May gr nwald s stain solution

Briefly, cells (BxPC-3, 4×10⁵ cells/well; KP-4, 4×10⁵ cells/well; PANC-1, 3×10⁵ cells/well) were seeded and cultured for 24 h in 60 mm-dishes, followed by treatment with lapatinib (10 µM) and FTY720 (10 or 15 µM) at 37°C for 24 h. To detect adherent and detached cells, floating cells in culture medium and trypsin-treated adherent cells were collected. Then, cells were spread onto glass slides using a Cytospin 4 centrifuge (Thermo Fisher Scientific, Inc.) and air-dried.

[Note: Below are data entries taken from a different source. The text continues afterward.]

(** What a token is to the text in front of which it is read. *)
Definition in_front (s : text) (t : token) : Prop := value t `prefix_of` s /\ value t <> [].

Lemma matched_prefix r s : rest r s -> matched s r `prefix_of` s.
Proof. intros H. exists r. by rewrite matched_rest. Qed.

Lemma matched_front r s k : less r s -> in_front s (Token (matched s r) k).
Proof. intros H. split; [by apply matched_prefix, less_rest|by apply matched_less]. Qed.

Lemma pre_pseudo_front excess s r m v k : pseudos s = Some (m, r) -> pre_pseudo excess s r m = Ok (Some (v, k)) -> in_front s (Token v k).
Proof.
  intros Hm H. pose proof (pseudos_less _ _ _ Hm) as Hl. unfold pre_pseudo in H. destruct m as [name arg].
  destruct (child (matched s r)); [done|]. destruct arg as [[a [q| |]]|]; [..|by injection H as <- <-; apply matched_front];
    [by injection H as <- <-; apply matched_front..|].
  destruct (negb _ && _); [|by injection H as <- <-; apply matched_front].
  apply jbind_ok in H as (n & _ & H). destruct n as [|n]; [by injection H as <- <-; apply matched_front|].
  remember (match index_from _ _ _ _ with Some i => _ | None => _ end) as cut eqn:Ec.
  destruct cut as [|cut]; [by injection H as <- <-; apply matched_front|]. injection H as <- <-. split; cbn [value].
  - transitivity (matched s r); [apply prefix_take|by apply matched_prefix, less_rest].
  - apply pseudos_anything in Hm. assert (length (matched s r) = length s - length r) as Hw.
    { unfold matched. rewrite length_take. lia. }
    assert (S cut <= S (length a)) as Hc by (rewrite Ec; destruct (index_from _ _ _ _); lia).
    intros E%(f_equal length). unfold slice_end in E. rewrite length_take, Hw in E. cbn [length] in E. lia.
Qed.

Lemma token_of_front s (k : text -> kind) o t :
  (forall v r, o = Some (v, r) -> less r s) -> Ok ((fun '(t, rest) => Token (matched s rest) (k t)) <$> o) = Ok (Some t) -> in_front s t.
Proof. intros Ho [= H]. apply fmap_Some in H as ([v r] & E & ->). by eapply matched_front, Ho. Qed.

Lemma named_less p q s v r : char p s ≫= (fun x => some q x.2) = Some (v, r) -> less r s.
Proof. intros H. readers. chain. Qed.

Lemma read_front excess i s t : read excess i s = Ok (Some t) -> in_front s t.
Proof.
  unfold read. destruct i as [|[|[|[|[|i]]]]].
  - apply token_of_front. intros v r H. readers. chain.
  - apply token_of_front. intros v r. apply named_less.
  - intros [= H]. apply fmap_Some in H as ([m r] & H%attributes_less & ->). by apply matched_front.
  - destruct (child s) as [[m r]|] eqn:E; [|done]. intros H. apply jbind_ok in H as (k & _ & [= <-]). by eapply matched_front, child_less.
  - destruct (pseudos s) as [[m r]|] eqn:E; [|done]. intros H. apply jbind_ok in H as (o & Ho & [= H]).
    apply fmap_Some in H as ([v k] & -> & ->). by eapply pre_pseudo_front.
  - apply token_of_front. intros v r. apply named_less.
Qed.

(** ** The loop *)

Lemma toSelector_app l1 l2 : toSelector (l1 ++ l2) = toSelector l1 ++ toSelector l2.
Proof. unfold toSelector. by rewrite fmap_app, join_app. Qed.

Lemma in_front_drop s t : in_front s t -> s = value t ++ drop (length (value t)) s.
Proof. intros [[r ->] _]. by rewrite drop_app_length. Qed.

Lemma filters_text excess types : forall s ts r, filters excess types s = Ok (ts, r) -> s = toSelector ts ++ r /\ Forall (fun t => value t <> []) ts.
Proof.
  induction types as [|i types IH]; intros s ts r; cbn [filters]; [by intros [= <- <-]|].
  intros H. apply jbind_ok in H as ([t|] & Hr & H); [|by apply IH]. apply jbind_ok in H as ([ts' r'] & Hf & [= <- <-]).
  apply read_front in Hr. destruct (IH _ _ _ Hf) as [E Hts]. cbn [fst snd]. split; [|constructor; [apply Hr|done]].
  rewrite (in_front_drop s t Hr) at 1. rewrite E. unfold toSelector. cbn. by rewrite <- app_assoc.
Qed.

Lemma turn_text excess s ts r : turn excess s = Ok (ts, r) -> s = toSelector ts ++ r /\ Forall (fun t => value t <> []) ts.
Proof.
  unfold turn, combinators. destruct (rcombinators s) as [[c s1]|] eqn:E; intros H; apply jbind_ok in H as ([ts' r'] & [Hf Hts]%filters_text & [= <- <-]); cbn [fst snd].
  - apply rcombinators_less in E. split; [|constructor; [exact (matched_less _ _ E)|done]].
    change (s = (matched s s1 ++ toSelector ts') ++ r'). rewrite <- app_assoc, <- Hf. symmetry. by apply matched_rest, less_rest.
  - done.
Qed.

(** The text of groups, with what separates them. *)
Fixpoint interleave (groups : list (list token)) (seps : list text) : text :=
  match groups, seps with
  | g :: groups, c :: seps => toSelector g ++ c ++ interleave groups seps
  | g :: groups, [] => toSelector g ++ interleave groups []
  | [], _ => []
  end.

Definition comma (c : text) : Prop := exists a b, c = a ++ ","%char :: b /\ Forall (fun x => whitespace x = true) (a ++ b).

Lemma rcomma_text s r : rcomma s = Some r -> exists c, comma c /\ s = c ++ r.
Proof.
  unfold rcomma. intros H. apply fmap_Some in H as ([c r'] & H & ->). apply bind_Some in H as ([x s1] & (_ & Hx & E)%char_less & [= <- <-]).
  cbn in *. apply bool_decide_eq_true in Hx as ->%list_elem_of_singleton.
  exists (take_while whitespace s ++ ","%char :: take_while whitespace s1). split.
  - exists (take_while whitespace s), (take_while whitespace s1). split; [done|]. apply Forall_app. split; apply take_while_all.
  - rewrite <- (take_drop_while whitespace s) at 1. change (drop_while whitespace s) with (skip s). rewrite E.
    rewrite <- app_assoc. cbn. unfold skip. by rewrite take_drop_while.
Qed.

Lemma interleave_snoc groups g : forall seps c, length groups = S (length seps) ->
  interleave (groups ++ [g]) (seps ++ [c]) = interleave groups seps ++ c ++ toSelector g.
Proof.
  induction groups as [|g0 groups IH]; intros [|c0 seps] c H; cbn in *; try lia.
  - destruct groups; [|cbn in H; lia]. cbn. by rewrite !app_nil_r.
  - destruct groups as [|g1 groups]; [cbn in H; lia|]. rewrite (IH seps c) by (cbn in *; lia). by rewrite <- !app_assoc.
Qed.

Lemma extend_snoc ts groups g : extend ts (groups ++ [g]) = groups ++ [g ++ ts].
Proof.
  induction groups as [|g0 groups IH]; [done|]. cbn [app extend]. rewrite IH. by destruct groups.
Qed.

Lemma toSelector_nil_inv ts : Forall (fun t => value t <> []) ts -> toSelector ts = [] -> ts = [].
Proof. destruct 1 as [|t ts Ht]; [done|]. unfold toSelector. cbn. by intros [? _]%app_nil. Qed.

(** The groups so far, their commas, and what is left are the selector. *)
Definition so_far (selector s : text) (groups : list (list token)) (seps : list text) : Prop :=
  Forall comma seps /\ Forall (fun g => g <> []) groups /\ length groups = S (length seps) /\ selector = interleave groups seps ++ s.

(** A comma at the end is not consumed, and nothing reads it. *)
Definition trailing (s : text) : Prop := rcomma s = Some [].

Lemma rcomma_skip s r : rcomma s = Some r -> exists b, skip s = ","%char :: b /\ r = skip b.
Proof.
  unfold rcomma. intros H. apply fmap_Some in H as ([c r'] & H & ->). apply bind_Some in H as ([x s1] & (_ & Hx & E)%char_less & [= <- <-]).
  cbn in *. apply bool_decide_eq_true in Hx as ->%list_elem_of_singleton. by exists s1.
Qed.

Lemma skip_comma b : skip (","%char :: b) = ","%char :: b.
Proof. done. Qed.

Lemma filters_comma excess b : filters excess [0; 1; 2; 3; 4; 5] (","%char :: b) = Ok ([], ","%char :: b).
Proof. done. Qed.

Lemma turn_trailing excess s : trailing s -> exists ts b, turn excess s = Ok (ts, ","%char :: b) /\ trailing (","%char :: b).
Proof.
  intros H. apply rcomma_skip in H as (b & E & Hb). unfold turn, combinators, rcombinators. rewrite E.
  assert (trailing (","%char :: b)) as Ht by (change (Some (skip b) = Some []); by rewrite <- Hb).
  destruct s as [|c s]; [done|]. destruct (whitespace c) eqn:Ec.
  - rewrite filters_comma. cbn [jbind fst snd]. by eexists _, _.
  - unfold skip in E. cbn in E. rewrite Ec in E. injection E as -> ->. rewrite filters_comma. by eexists _, _.
Qed.

Lemma lex_loop_trailing excess n : forall s groups r, trailing s -> lex_loop excess n s groups false <> Ok (r, []).
Proof.
  induction n as [|n IH]; intros s groups r Hs; destruct s as [|c s]; try done. cbn [lex_loop]. rewrite Hs.
  destruct (turn_trailing excess _ Hs) as (ts & b & -> & Hb). cbn [jbind]. destruct ts as [|t ts]; [by intros [= _ [=]]|by apply IH].
Qed.

(** One turn from groups whose last is still open. *)
Lemma turn_so_far excess selector s gs g seps ts r : Forall comma seps -> Forall (fun g => g <> []) gs -> length gs = length seps ->
  selector = interleave (gs ++ [g]) seps ++ s -> turn excess s = Ok (ts, r) -> ts <> [] -> so_far selector r (extend ts (gs ++ [g])) seps.
Proof.
  intros Hc Hg Hl -> [-> Hv]%turn_text Ht. rewrite extend_snoc. split_and!; [done| |rewrite length_app; cbn; lia|].
  - apply Forall_app. split; [done|]. constructor; [|done]. by intros [_ ?]%app_nil.
  - rewrite app_assoc. f_equal. destruct seps as [|c seps _] using rev_ind; [destruct gs; [|done]; cbn; by rewrite !app_nil_r, toSelector_app|].
    rewrite length_app in Hl. cbn in Hl. rewrite !interleave_snoc by lia. by rewrite toSelector_app, <- !app_assoc.
Qed.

These cells were stained with May-Grünwald's stain solution (Muto Pure Chemicals Co., Ltd.) for 3 min at room temperature. The glass slides were allowed to stand for another 3 min after adding the same phosphate-buffered saline (PBS) volume. After removing the May-Grünwald's stain solution, the cells were stained with diluted (1:20 with water) Giemsa's stain solution (Muto Pure Chemicals Co., Ltd.) for 20 min at room temperature. After washing and drying, the cells were observed using a BZ-X810 digital light microscope (Keyence Corporation) featuring PlanApo 60× NA1.40 (Nikon Corporation).